Sri Lankan President Rajapakse and Prime Minister Wickremesinghe were forced to flee today after huge anti-government protests. Huge crowds stormed official government buildings and invaded the president’s house. Videos showed protesters swimming in his pool.
The Prime Minister’s house was burned down.
The Speaker of the Legislature is trying to bring together a multi-party government to stabilize the situation. He said President Rajapakse would step down on July 13.
Officials have been moved to safe locations ahead of today’s protests, which were a sharp escalation from recent protests. The catalyst was a fuel shortage in the country.
The heavily indebted country of 22 million people has more than $15 billion in dollar-denominated debt and $45 billion in total.

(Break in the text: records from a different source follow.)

#[local] Hint Resolve grows_remove_captions grows_ensure grows_remove_aux_files : grows.

(** ** The batch *)

Section Batch.

Context {P : Platform}.

Variables (input_folder output_folder : string) (density quality : Z).

Let step (w : world) (file_name : string) : world :=
  snd (convert_one input_folder output_folder density quality file_name w).

Lemma grows_subprocess_run (cmd : list string) : grows (subprocess_run cmd).
Proof.
  intros w. unfold subprocess_run. destruct (run_tool cmd (fs w)) as [p f].
  now destruct (returncode p =? 0)%Z.
Qed.

Lemma grows_tool_step (what : string) (cmd : list string) :
  grows (try_except (result <- subprocess_run cmd ;; print (stdout result))
           (on_called_process_error what)).
Proof.
  apply grows_try.
  - apply grows_bind; [apply grows_subprocess_run | auto with grows].
  - intros e k Hk. destruct e; try discriminate Hk.
    injection Hk as <-. repeat grows_step.
Qed.

Lemma grows_tex_to_image (tex_file output_image : string) :
  grows (tex_to_image tex_file output_image density quality).
Proof.
  unfold tex_to_image.
  repeat first [ apply grows_tool_step | grows_step ].
Qed.

Lemma grows_convert_one (file_name : string) :
  grows (convert_one input_folder output_folder density quality file_name).
Proof.
  unfold convert_one. destruct (Str.endswith ".tex" file_name); [|auto with grows].
  apply grows_try.
  - apply grows_bind; [apply grows_tex_to_image | auto with grows].
  - intros e k Hk. injection Hk as <-. auto with grows.
Qed.

Lemma grows_steps (names : list string) (w : world) :
  console w `prefix_of` console (fold_left step names w).
Proof.
  revert w; induction names as [|n names IH]; intros w; [reflexivity|].
  cbn [fold_left]. etrans; [apply (grows_convert_one n w) | apply IH].
Qed.

(** The body of the loop catches whatever the conversion raises. *)
Lemma convert_one_total (file_name : string) (w : world) :
  convert_one input_folder output_folder density quality file_name w
  = (Ok tt, step w file_name).
Proof.
  unfold step, convert_one. destruct (Str.endswith ".tex" file_name); [|reflexivity].
  unfold try_except.
  destruct (bind _ _ w) as [[[]|e] w']; [reflexivity|].
  reflexivity.
Qed.

Lemma for_each_steps (names : list string) (w : world) :
  for_each names (convert_one input_folder output_folder density quality) w
  = (Ok tt, fold_left step names w).
Proof.
  revert w; induction names as [|n names IH]; intros w; [reflexivity|].
  cbn [for_each fold_left]. erewrite bind_ok by apply convert_one_total. apply IH.
Qed.

Lemma convert_one_logs (file_name : string) (w w' : world) (e : exn) :
  Str.endswith ".tex" file_name = true ->
  tex_to_image (PosixPath.join input_folder file_name)
    (output_image_path_of output_folder file_name) density quality w = (Raise e, w') ->
  step w file_name
  = snd (print ("Error processing " +:+ file_name +:+ ": " +:+ exn_str e) w').
Proof.
  intros Hn Hrun. unfold step, convert_one. rewrite Hn.
  erewrite try_handled; [reflexivity | | reflexivity].
  apply bind_raise. exact Hrun.
Qed.


(** The batch after its first statement. *)
Lemma convert_all_after_folder (w : world) :
  convert_all_tex_to_images input_folder output_folder density quality w
  = bind (make_output_folder output_folder)
      (fun _ =>
         file_names <- os_listdir input_folder ;;
         for_each file_names (convert_one input_folder output_folder density quality)) w.
Proof.
  unfold convert_all_tex_to_images, make_output_folder. now rewrite bind_assoc.
Qed.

He failed to make payments for oil and gasoline deliveries, which caused severe rationing by the government.
High commodity prices, rising rates and a strong US dollar are a toxic mix for heavily indebted countries, especially those with large current account deficits. here is a ranking some of the most vulnerable places:
Aside from the potential unrest in these countries, the question remains whether a similar crisis will trigger a broader slowdown in global growth. The names at the top of this list are insignificant to global demand, but as you go down the list names like Pakistan, Egypt, and Brazil stand out. I think the one inevitably headed for trouble is Turkey due to its chaotic monetary policy and large current account deficit. Time will tell us.